Exercise input section start

(** * TLS certificate live-reload in [src/main.ts]

    A shallow embedding of [bootstrap] (src/src/main.ts) and of the Node.js
    event loop it runs on, followed by the properties of the hot-reload
    pipeline: debouncing, failure atomicity, logging and the start-up gates.

    Conventions.
    - Time is [Z], in milliseconds ([Date.now()]).
    - A [Buffer] is a list of bytes; a file system is a finite map from
      absolute paths to files.
    - JavaScript effects (exceptions, [process.exit], the console, timers,
      file reads, the listener's secure context) are threaded through the
      monad [M], a state monad over [Process] with three completions.
    - What the program cannot decide itself (whether the TLS stack accepts a
      pair, whether [fs.watch] throws, whether the server object has a
      [setSecureContext] method, whether [listen] succeeds) is an oracle of
      the [Host] record.
    - Framework wiring that has no bearing on the TLS pipeline
      ([setGlobalPrefix], [useGlobalPipes], [enableCors], [useContainer],
      [initEccLib], the SIGINT/SIGTERM handlers) is left out. *)

From stdpp Require Import base option list strings gmap.
From Stdlib Require Import ZArith Ascii String Lia.
From Stdlib.Strings Require Import Byte.

Local Open Scope Z_scope.

(** ** Data *)

Definition Buffer := list Byte.byte.

(** A thrown JavaScript error: its [code] (ENOENT, EACCES, ...) and message. *)
Record Error := mkError { code : string; message : string }.

(** What sits at a path: a file the process may read, or one it may not
    (permissions, a directory, ...). A missing file is an absent key. *)
Inductive File :=
| Readable (content : Buffer)
| Unreadable.

(** The object returned by [app.getHttpServer()]. The active credential set
    of an HTTPS listener is the pair it completes new handshakes with. *)
Inductive Server :=
| NoServer
| Http
| Https (key cert : Buffer).

Definition activePair (s : Server) : option (Buffer * Buffer) :=
  match s with
  | Https k c => Some (k, c)
  | _ => None
  end.

(** Console output. A line is a list of fragments so that the timestamp of
    [new Date().toISOString()] and a printed error object stay visible. *)
Inductive Level := LLog | LError | LWarn.

Inductive Frag :=
| Text (s : string)
| IsoTime (t : Z)
| Thrown (e : Error).

Record LogLine := mkLine { level : Level; frags : list Frag }.

Definition isIsoTime (f : Frag) : bool :=
  match f with IsoTime _ => true | _ => false end.

Definition hasTimestamp (l : LogLine) : bool := existsb isIsoTime (frags l).

Definition isLevel (lv : Level) (l : LogLine) : bool :=
  match lv, level l with
  | LLog, LLog | LError, LError | LWarn, LWarn => true
  | _, _ => false
  end.

(** The journal records, next to the console, the calls whose arguments the
    claims talk about: timer callbacks starting, file reads, and calls of
    [server.setSecureContext]. *)
Inductive Event :=
| Fired (h : nat) (at_ : Z)
| Read (p : string) (r : Error + Buffer)
| Install (k c : Buffer) (ok : bool).

(** The host: environment variables and the oracles of the platform. *)
Record Host := mkHost {
  API_PORT : option string;
  API_SECURE : option string;
  cwd : string;
  (** [Some e]: [tls.createSecureContext] rejects the pair and throws [e]. *)
  rejects : Buffer -> Buffer -> option Error;
  (** [Some e]: [fs.watch] on this path throws [e]. *)
  watchError : string -> option Error;
  (** [typeof server?.setSecureContext === 'function'] *)
  dynamicInstall : bool;
  (** the outcome of [app.listen]: an error, or the bound address *)
  listenResult : Error + string
}.

(** The mutable state of the process and of the world it observes. *)
Record Process := mkProcess {
  clock : Z;
  fs : gmap string File;
  server : Server;
  (** armed timeouts, oldest first: handle and due time *)
  timers : list (nat * Z);
  nextHandle : nat;
  (** the closure variable [reloadTimer]; it keeps the handle of a timeout
      that has already fired, as in the source *)
  reloadTimer : option nat;
  (** paths on which [scheduleReload] is registered as an [fs.watch] listener *)
  watchers : list string;
  console : list LogLine;
  journal : list Event
}.

Definition initial (t0 : Z) (files : gmap string File) : Process :=
  mkProcess t0 files NoServer [] 0 None [] [] [].

Definition with_clock (f : Z -> Z) (p : Process) : Process :=
  mkProcess (f (clock p)) (fs p) (server p) (timers p) (nextHandle p)
            (reloadTimer p) (watchers p) (console p) (journal p).
Definition with_fs (f : gmap string File -> gmap string File) (p : Process) : Process :=
  mkProcess (clock p) (f (fs p)) (server p) (timers p) (nextHandle p)
            (reloadTimer p) (watchers p) (console p) (journal p).
Definition with_server (s : Server) (p : Process) : Process :=
  mkProcess (clock p) (fs p) s (timers p) (nextHandle p)
            (reloadTimer p) (watchers p) (console p) (journal p).
Definition with_timers (f : list (nat * Z) -> list (nat * Z)) (p : Process) : Process :=
  mkProcess (clock p) (fs p) (server p) (f (timers p)) (nextHandle p)
            (reloadTimer p) (watchers p) (console p) (journal p).
Definition with_nextHandle (n : nat) (p : Process) : Process :=
  mkProcess (clock p) (fs p) (server p) (timers p) n
            (reloadTimer p) (watchers p) (console p) (journal p).
Definition with_reloadTimer (r : option nat) (p : Process) : Process :=
  mkProcess (clock p) (fs p) (server p) (timers p) (nextHandle p)
            r (watchers p) (console p) (journal p).
Definition with_watchers (f : list string -> list string) (p : Process) : Process :=
  mkProcess (clock p) (fs p) (server p) (timers p) (nextHandle p)
            (reloadTimer p) (f (watchers p)) (console p) (journal p).
Definition with_console (f : list LogLine -> list LogLine) (p : Process) : Process :=
  mkProcess (clock p) (fs p) (server p) (timers p) (nextHandle p)
            (reloadTimer p) (watchers p) (f (console p)) (journal p).
Definition with_journal (f : list Event -> list Event) (p : Process) : Process :=
  mkProcess (clock p) (fs p) (server p) (timers p) (nextHandle p)
            (reloadTimer p) (watchers p) (console p) (f (journal p)).

(** ** The effect monad *)

Inductive Completion (A : Type) :=
| Normal (a : A)
| Throw (e : Error)
| Exit (status : Z).
Arguments Normal {A} a.
Arguments Throw {A} e.
Arguments Exit {A} status.

Definition M (A : Type) : Type := Process -> Completion A * Process.

Definition ret {A} (a : A) : M A := fun p => (Normal a, p).

Definition bind {A B} (m : M A) (k : A -> M B) : M B :=
  fun p =>
    match m p with
    | (Normal a, p') => k a p'
    | (Throw e, p') => (Throw e, p')
    | (Exit n, p') => (Exit n, p')
    end.

Definition throw {A} (e : Error) : M A := fun p => (Throw e, p).

Definition exit {A} (n : Z) : M A := fun p => (Exit n, p).

(** [try { body } catch (e) { handler e }] *)
Definition try_catch {A} (body : M A) (handler : Error -> M A) : M A :=
  fun p =>
    match body p with
    | (Throw e, p') => handler e p'
    | r => r
    end.

Definition gets {A} (f : Process -> A) : M A := fun p => (Normal (f p), p).

Definition modify (f : Process -> Process) : M unit := fun p => (Normal tt, f p).

Declare Scope js_scope.
Delimit Scope js_scope with js.
Notation "x <- m ;; k" := (bind m (fun x => k))
  (at level 100, m at next level, k at level 200, right associativity) : js_scope.
Notation "m ;; k" := (bind m (fun _ => k))
  (at level 100, k at level 200, right associativity) : js_scope.
Local Open Scope js_scope.

Fixpoint forEach {A} (l : list A) (f : A -> M unit) : M unit :=
  match l with
  | [] => ret tt
  | x :: r => f x ;; forEach r f
  end.

(** ** Strings and paths *)

(** [String.prototype.toLowerCase] on the ASCII range. No character outside
    it lowercases to one of [t], [r], [u], [e], so the comparison with
    ["true"] is the same as in JavaScript. *)
Definition lowerAscii (c : ascii) : ascii :=
  let n := nat_of_ascii c in
  if (Nat.leb 65 n && Nat.leb n 90)%bool then ascii_of_nat (n + 32) else c.

Fixpoint toLowerCase (s : string) : string :=
  match s with
  | EmptyString => EmptyString
  | String c r => String (lowerAscii c) (toLowerCase r)
  end.

(** [path.join] on POSIX for segments without [.] or [..]: the segments
    joined by [/], runs of [/] collapsed. *)
Fixpoint collapseSlashes (s : string) : string :=
  match s with
  | String "/" (String "/" _ as r) => collapseSlashes r
  | String c r => String c (collapseSlashes r)
  | EmptyString => EmptyString
  end.

Definition path_join (segments : list string) : string :=
  collapseSlashes (String.concat "/" segments).

(** ** Primitives of the runtime *)

Definition ENOENT (p : string) : Error :=
  mkError "ENOENT" ("no such file or directory, open '" +:+ p +:+ "'").
Definition EACCES (p : string) : Error :=
  mkError "EACCES" ("permission denied, open '" +:+ p +:+ "'").

(** The outcome of reading a path in a file system. An empty file is read
    as the empty buffer. *)
Definition readResult (files : gmap string File) (p : string) : Error + Buffer :=
  match files !! p with
  | None => inl (ENOENT p)
  | Some Unreadable => inl (EACCES p)
  | Some (Readable b) => inr b
  end.

Definition readFileSync (p : string) : M Buffer :=
  fun s =>
    let r := readResult (fs s) p in
    let s' := with_journal (fun j => j ++ [Read p r]) s in
    match r with
    | inl e => (Throw e, s')
    | inr b => (Normal b, s')
    end.

Definition console_log (fr : list Frag) : M unit :=
  modify (with_console (fun c => c ++ [mkLine LLog fr])).
Definition console_error (fr : list Frag) : M unit :=
  modify (with_console (fun c => c ++ [mkLine LError fr])).
Definition console_warn (fr : list Frag) : M unit :=
  modify (with_console (fun c => c ++ [mkLine LWarn fr])).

Exercise input section end

_Exercise:_ Output should match, line for line, the stretch of the material above from the line holding "API_PORT : option string;" through the line holding "dynamicInstall : bool;".

_Answer for the task:_
  API_PORT : option string;
  API_SECURE : option string;
  cwd : string;
  (** [Some e]: [tls.createSecureContext] rejects the pair and throws [e]. *)
  rejects : Buffer -> Buffer -> option Error;
  (** [Some e]: [fs.watch] on this path throws [e]. *)
  watchError : string -> option Error;
  (** [typeof server?.setSecureContext === 'function'] *)
  dynamicInstall : bool;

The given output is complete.